Work to complete: Transcribe the material from its first line onward, ending with the line that contains "From S2P Require Import Prelude" and adding nothing beyond it.
· · · · · · ·
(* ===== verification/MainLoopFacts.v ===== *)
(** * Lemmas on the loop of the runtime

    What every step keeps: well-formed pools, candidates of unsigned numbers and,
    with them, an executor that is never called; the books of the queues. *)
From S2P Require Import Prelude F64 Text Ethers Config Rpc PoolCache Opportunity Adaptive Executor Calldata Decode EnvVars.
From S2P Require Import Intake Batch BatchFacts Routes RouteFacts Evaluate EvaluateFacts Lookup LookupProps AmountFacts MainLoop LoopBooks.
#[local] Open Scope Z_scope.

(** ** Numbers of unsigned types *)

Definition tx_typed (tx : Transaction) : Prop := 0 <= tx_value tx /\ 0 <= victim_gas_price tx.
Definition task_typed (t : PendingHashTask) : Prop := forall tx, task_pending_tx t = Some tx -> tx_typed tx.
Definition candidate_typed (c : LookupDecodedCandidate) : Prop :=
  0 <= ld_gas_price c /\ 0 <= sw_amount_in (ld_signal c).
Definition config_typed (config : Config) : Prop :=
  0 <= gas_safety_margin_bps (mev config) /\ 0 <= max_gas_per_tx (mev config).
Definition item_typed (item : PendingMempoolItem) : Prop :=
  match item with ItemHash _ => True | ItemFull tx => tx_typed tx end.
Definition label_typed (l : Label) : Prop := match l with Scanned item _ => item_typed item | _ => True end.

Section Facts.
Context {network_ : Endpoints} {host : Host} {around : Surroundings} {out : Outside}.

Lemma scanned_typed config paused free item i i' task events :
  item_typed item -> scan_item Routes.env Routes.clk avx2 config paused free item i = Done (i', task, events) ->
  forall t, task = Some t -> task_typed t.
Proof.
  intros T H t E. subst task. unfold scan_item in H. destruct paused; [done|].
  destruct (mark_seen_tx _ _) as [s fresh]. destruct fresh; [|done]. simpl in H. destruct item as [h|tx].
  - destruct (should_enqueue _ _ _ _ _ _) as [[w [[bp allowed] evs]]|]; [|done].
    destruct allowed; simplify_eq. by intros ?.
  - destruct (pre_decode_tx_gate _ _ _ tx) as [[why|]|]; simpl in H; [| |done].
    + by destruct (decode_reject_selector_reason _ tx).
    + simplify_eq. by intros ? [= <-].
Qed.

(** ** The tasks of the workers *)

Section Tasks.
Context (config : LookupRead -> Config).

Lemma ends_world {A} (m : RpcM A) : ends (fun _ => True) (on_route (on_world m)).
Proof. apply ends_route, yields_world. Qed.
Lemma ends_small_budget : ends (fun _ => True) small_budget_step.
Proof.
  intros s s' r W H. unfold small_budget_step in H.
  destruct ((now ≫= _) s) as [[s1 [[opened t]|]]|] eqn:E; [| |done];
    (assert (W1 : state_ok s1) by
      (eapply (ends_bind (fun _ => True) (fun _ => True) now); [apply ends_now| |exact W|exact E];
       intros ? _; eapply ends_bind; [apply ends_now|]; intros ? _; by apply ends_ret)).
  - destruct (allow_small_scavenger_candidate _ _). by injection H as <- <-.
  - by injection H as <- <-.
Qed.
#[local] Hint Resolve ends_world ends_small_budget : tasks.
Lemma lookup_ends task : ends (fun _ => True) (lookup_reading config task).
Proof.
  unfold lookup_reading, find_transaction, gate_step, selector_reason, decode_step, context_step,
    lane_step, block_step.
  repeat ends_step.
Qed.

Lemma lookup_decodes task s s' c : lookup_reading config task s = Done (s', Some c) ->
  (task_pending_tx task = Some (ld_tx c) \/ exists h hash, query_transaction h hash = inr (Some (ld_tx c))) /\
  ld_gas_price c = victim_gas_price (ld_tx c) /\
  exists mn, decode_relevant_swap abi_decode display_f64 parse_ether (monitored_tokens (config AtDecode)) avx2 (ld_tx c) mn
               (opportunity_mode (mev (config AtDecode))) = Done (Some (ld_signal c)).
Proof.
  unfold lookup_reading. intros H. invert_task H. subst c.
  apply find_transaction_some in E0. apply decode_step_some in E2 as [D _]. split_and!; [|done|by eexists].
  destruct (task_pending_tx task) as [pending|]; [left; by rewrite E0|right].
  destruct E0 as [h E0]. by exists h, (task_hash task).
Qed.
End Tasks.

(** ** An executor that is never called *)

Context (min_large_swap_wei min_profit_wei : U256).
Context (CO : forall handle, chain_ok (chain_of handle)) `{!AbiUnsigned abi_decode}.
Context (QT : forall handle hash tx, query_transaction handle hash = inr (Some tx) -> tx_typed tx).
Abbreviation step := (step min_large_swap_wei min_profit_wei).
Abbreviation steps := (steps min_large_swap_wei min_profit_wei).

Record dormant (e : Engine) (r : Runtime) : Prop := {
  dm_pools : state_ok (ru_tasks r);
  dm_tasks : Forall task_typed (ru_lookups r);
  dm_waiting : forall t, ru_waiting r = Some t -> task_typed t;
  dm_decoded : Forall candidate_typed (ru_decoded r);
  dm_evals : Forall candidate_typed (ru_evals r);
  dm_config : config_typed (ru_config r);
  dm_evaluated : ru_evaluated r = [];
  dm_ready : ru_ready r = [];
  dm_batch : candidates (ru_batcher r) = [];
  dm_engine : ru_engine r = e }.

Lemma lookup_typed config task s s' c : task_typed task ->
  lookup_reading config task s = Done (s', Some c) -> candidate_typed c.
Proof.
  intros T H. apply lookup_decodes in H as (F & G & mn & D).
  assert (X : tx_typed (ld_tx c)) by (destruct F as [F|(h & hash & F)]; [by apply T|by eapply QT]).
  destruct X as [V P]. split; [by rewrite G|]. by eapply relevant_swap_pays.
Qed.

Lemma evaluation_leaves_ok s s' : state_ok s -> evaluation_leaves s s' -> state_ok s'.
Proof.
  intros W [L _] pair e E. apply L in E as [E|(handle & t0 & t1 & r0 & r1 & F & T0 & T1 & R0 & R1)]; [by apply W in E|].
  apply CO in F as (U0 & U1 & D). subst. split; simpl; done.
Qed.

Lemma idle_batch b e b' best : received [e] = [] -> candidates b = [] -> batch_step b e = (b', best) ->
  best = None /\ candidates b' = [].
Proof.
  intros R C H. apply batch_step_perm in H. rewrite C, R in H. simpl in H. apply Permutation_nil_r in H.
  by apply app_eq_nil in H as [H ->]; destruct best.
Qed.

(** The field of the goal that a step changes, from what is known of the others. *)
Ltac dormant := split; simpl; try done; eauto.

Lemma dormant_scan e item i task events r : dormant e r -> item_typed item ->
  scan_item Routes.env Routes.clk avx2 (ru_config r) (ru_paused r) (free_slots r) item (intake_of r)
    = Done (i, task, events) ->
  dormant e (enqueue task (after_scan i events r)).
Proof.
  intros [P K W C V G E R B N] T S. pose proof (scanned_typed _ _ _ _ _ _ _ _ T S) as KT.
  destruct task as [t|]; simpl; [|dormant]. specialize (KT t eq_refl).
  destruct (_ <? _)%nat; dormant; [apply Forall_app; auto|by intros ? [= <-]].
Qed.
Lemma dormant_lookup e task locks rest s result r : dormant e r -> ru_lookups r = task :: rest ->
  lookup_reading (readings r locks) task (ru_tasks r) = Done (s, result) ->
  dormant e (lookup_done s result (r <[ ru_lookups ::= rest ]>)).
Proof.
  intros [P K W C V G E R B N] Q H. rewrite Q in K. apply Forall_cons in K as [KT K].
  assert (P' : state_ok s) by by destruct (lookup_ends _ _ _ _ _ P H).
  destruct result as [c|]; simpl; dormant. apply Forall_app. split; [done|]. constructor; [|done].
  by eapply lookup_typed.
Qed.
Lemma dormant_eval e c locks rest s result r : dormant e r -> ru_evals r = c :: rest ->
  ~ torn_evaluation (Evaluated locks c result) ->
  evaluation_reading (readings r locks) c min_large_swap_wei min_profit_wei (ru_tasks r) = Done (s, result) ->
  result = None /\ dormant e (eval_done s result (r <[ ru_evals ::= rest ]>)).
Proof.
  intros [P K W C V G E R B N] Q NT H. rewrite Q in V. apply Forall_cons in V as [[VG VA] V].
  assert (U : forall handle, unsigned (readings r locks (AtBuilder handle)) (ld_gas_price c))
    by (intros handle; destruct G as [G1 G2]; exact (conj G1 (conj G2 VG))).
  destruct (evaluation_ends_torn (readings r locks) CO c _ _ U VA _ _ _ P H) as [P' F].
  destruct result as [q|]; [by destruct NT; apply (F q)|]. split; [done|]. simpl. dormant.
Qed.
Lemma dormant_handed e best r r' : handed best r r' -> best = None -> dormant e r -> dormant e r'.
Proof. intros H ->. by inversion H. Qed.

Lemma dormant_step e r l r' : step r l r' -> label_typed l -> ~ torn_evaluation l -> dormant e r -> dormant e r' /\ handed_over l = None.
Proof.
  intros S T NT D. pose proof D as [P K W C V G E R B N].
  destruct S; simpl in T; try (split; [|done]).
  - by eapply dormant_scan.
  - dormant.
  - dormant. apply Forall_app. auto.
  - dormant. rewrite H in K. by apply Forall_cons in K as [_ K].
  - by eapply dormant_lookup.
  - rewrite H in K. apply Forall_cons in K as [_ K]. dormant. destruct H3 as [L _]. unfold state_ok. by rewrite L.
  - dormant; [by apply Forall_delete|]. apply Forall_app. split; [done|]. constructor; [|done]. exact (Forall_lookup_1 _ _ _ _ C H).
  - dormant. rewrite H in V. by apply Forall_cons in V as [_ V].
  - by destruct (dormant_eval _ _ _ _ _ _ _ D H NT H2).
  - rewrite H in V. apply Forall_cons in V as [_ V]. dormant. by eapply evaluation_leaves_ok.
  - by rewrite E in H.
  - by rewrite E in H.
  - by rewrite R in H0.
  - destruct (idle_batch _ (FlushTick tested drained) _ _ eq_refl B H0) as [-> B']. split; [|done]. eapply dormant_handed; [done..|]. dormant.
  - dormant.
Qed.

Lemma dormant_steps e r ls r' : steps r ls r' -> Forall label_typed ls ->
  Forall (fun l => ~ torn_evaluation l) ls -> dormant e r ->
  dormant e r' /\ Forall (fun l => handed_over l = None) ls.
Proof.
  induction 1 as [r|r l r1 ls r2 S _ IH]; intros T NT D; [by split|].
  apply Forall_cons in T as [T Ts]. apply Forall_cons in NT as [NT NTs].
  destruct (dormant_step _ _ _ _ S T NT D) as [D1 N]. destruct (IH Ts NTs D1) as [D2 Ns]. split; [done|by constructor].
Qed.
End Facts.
· · · · · · ·
Task output:
(* ===== verification/MainLoopFacts.v ===== *)
(** * Lemmas on the loop of the runtime

    What every step keeps: well-formed pools, candidates of unsigned numbers and,
    with them, an executor that is never called; the books of the queues. *)
From S2P Require Import Prelude F64 Text Ethers Config Rpc PoolCache Opportunity Adaptive Executor Calldata Decode EnvVars.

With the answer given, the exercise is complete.